By the time they left the diner the rain had stopped and the sky was brightening. It would probably rain again later, but for the moment the weather was quite pleasant. Driving on, they stopped a few miles out of town, found somewhere to park, and strolled along a stretch of sandy beach, enjoying the fresh, salty sea air.
The weather wasn’t the only thing that had improved; Ryo was in a much better mood now, feeling almost light-hearted, his mopiness forgotten.
“This was a good idea,” he said, smiling at Dee. “I was going stir crazy stuck at home.”
“Everyone needs a change of scene sometimes; only wish I’d thought of this before. Just let me know if ya start to feel tired; don’t want you overdoin’ it.”

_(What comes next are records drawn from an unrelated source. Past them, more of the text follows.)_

(* ===== verification/_CoqProject ===== *)
-Q . S2P
Prelude.v
JsString.v
JsValue.v
Utf8.v
Chain.v
Address.v
RpcDefs.v
RpcInterface.v
TxDefs.v
QueryDefs.v
EventDefs.v
Types.v
LookupDefs.v
TypesLookup.v
DefaultTypes.v
ErrorDefs.v
ConstDefs.v
RuntimeDefs.v
RegistryDefs.v
ImportDefs.v
Interface.v
Util.v
UtilFacts.v
Helper.v
HelperFacts.v
Collections.v
Tokens.v
Objects.v
Balance.v
Governance.v
Xcm.v
Dev.v
Lifecycle.v
Wait.v
Arrange.v
GovernanceFacts.v
WaitFacts.v
ArrangeFacts.v
CollectionFacts.v
Mock.v
Witnesses.v
DevWitnesses.v
Eth.v
EthFacts.v
TestUtil.v
Scripts.v
Proposals.v
Measure.v
RpcFacts.v
InterfaceFacts.v
OptionFacts.v
TypesFacts.v
TxFacts.v
Calibrate.v
CalibrateFacts.v
CalibrateRun.v
ScriptFacts.v
Load.v
Benchmarks.v
OpsFee.v
EthWitnesses.v
ScriptWitnesses.v
ToolWitnesses.v
Lemma graphic_not_space c : 33 <= c <= 126 -> is_space c = false.
Proof.
  intros Hc. unfold is_space.
  replace (c <=? 13) with false by (symmetry; lia).
  replace (8192 <=? c) with false by (symmetry; lia).
  rewrite bool_decide_false; [by rewrite andb_false_r|].
  rewrite !elem_of_cons, elem_of_nil. lia.
Qed.

Lemma digit_unit_not_space d : 0 <= d < 16 -> is_space (digit_unit d) = false.
Proof.
  intros Hd. apply graphic_not_space.
  destruct (digit_unit_range 16 d) as [[H _]|[H _]]; lia.
Qed.

Lemma skip_spaces_units ds : Forall (fun d => 0 <= d < 16) ds ->
  skip_spaces (map digit_unit ds) = map digit_unit ds.
Proof.
  intros [|d l Hd Hl]; simpl; [done|]. by rewrite digit_unit_not_space.
Qed.

Lemma read_signed_units rd d ds : 0 <= d < 16 ->
  read_signed rd (map digit_unit (d :: ds)) = rd (map digit_unit (d :: ds)).
Proof.
  intros Hd. cbn [map read_signed].
  assert (48 <= digit_unit d) by (destruct (digit_unit_range 16 d); lia).
  replace (digit_unit d =? 45) with false by (symmetry; lia).
  by replace (digit_unit d =? 43) with false by (symmetry; lia).
Qed.

Lemma read_digits_units b d ds : b <= 16 -> Forall (fun d => 0 <= d < b) (d :: ds) ->
  read_digits b (map digit_unit (d :: ds)) = Some (undigits b (d :: ds)).
Proof. intros Hb Hf. unfold read_digits. by rewrite take_digits_units. Qed.

Lemma parseInt10_number_toString n : parseInt10 (number_toString n) = Int n.
Proof.
  assert (forall m, 0 <= m -> exists d ds, digits 10 m = d :: ds /\ Forall (fun d => 0 <= d < 10) (d :: ds)
     /\ undigits 10 (d :: ds) = m) as Hdig.
  { intros m Hm. destruct (digits_spec 10 m) as (Hu & Hf & Hl & _); [lia..|].
    destruct (digits 10 m) as [|d ds]; simpl in Hl; [lia|eauto]. }
  unfold parseInt10, number_toString, toString_radix.
  destruct (Z.ltb_spec n 0) as [Hn|Hn].
  - destruct (Hdig (- n)) as (d & ds & -> & Hf & Hu); [lia|].
    change (skip_spaces (45 :: ?l)) with (45 :: l).
    change (read_signed ?r (45 :: ?l)) with (Z.opp <$> r l).
    rewrite read_digits_units by (done || lia). rewrite Hu. simpl. by rewrite Z.opp_involutive.
  - destruct (Hdig n) as (d & ds & -> & Hf & Hu); [lia|].
    rewrite skip_spaces_units by (eapply Forall_impl; [exact Hf|cbn; lia]).
    rewrite read_signed_units by (inversion Hf; lia).
    rewrite read_digits_units by (done || lia). by rewrite Hu.
Qed.
Lemma get_this_inv this s h s' :
  get_this this s = (Ret h, s') -> s' = s /\ st_helpers s !! this = Some h.
Proof. unfold get_this. destruct (st_helpers s !! this) eqn:E; by intros [= -> ->]. Qed.

Lemma get_this_Some this s h : st_helpers s !! this = Some h -> get_this this s = (Ret h, s).
Proof. unfold get_this. by intros ->. Qed.

End Laws.

(** Decompose a successful run into the runs of its steps. *)
Ltac run_inv :=
  repeat match goal with
  | H : (bind _ _) _ = (Ret _, _) |- _ =>
      let a := fresh "a" in let s := fresh "s" in
      apply bind_Ret_inv in H as (a & s & ? & H)
  | H : lift _ _ = (Ret _, _) |- _ => apply lift_Ret_inv in H as [? ->]
  | H : get_this _ _ = (Ret _, _) |- _ => apply get_this_inv in H as [-> ?]
  | H : mreturn _ _ = (Ret _, _) |- _ => injection H as ? ?; subst
  | H : throw _ _ = (Ret _, _) |- _ => discriminate H
  | H : never _ = (Ret _, _) |- _ => discriminate H
  end.

(** ** Frames: what a helper's methods may change

    A framed computation of the helper [this] appends to its chain log, only
    entries that satisfy [P], and to the logger, moves the world, and leaves
    every other field of every helper object as it was. *)

Section Frame.
Context {N : NodeApi}.

Definition LogPred : Type := IUniqueHelperLog -> Prop.
Implicit Types P : LogPred.

Definition evolves (this : nat) (P : LogPred) (s s' : State) : Prop :=
  exists entries lines,
    Forall P entries
    /\ st_helpers s' = alter (push_entries entries) this (st_helpers s)
    /\ st_logger s' = st_logger s ++ lines.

“Don’t be such a mother hen, Dee!” Ryo chuckled. “I’m fine; walking wasn’t included on my list of prohibited activities. It’s good to stretch my legs a bit.” The breeze off the sea whipped Ryo’s hair about, blowing the cobwebs away and clearing his head, making him feel truly alive for the first time since he’d been shot. “I promise not to overdo anything.”
He stopped, tipping his head back to watch a gull soaring overhead, feeling Dee move behind him, strong arms sliding gently around his waist, and he leaned into the embrace, secure in the knowledge that Dee would make sure he didn’t lose his balance and wrench his healing injuries. Turning slightly, he brushed his lips against his lover’s cheek.
“Come on, let’s paddle.” It was warm enough for that now the rain had stopped.
Dee laughed. “And then what? Build a sandcastle?”
Eventually they’d have to head back to the car and drive home, singing along with the radio, but right now there was no reason not to indulge themselves in some light-hearted fun. Life was for living.
“Whatever you want, babe.” Dee grinned as he kicked off his shoes, then helped Ryo with his, tying the laces together for easy carrying.
Hand-in-hand, they made their way down to the water’s edge, sinking into the wet sand and letting the wavelets lap over their feet. Sometimes the simplest pleasures were the best.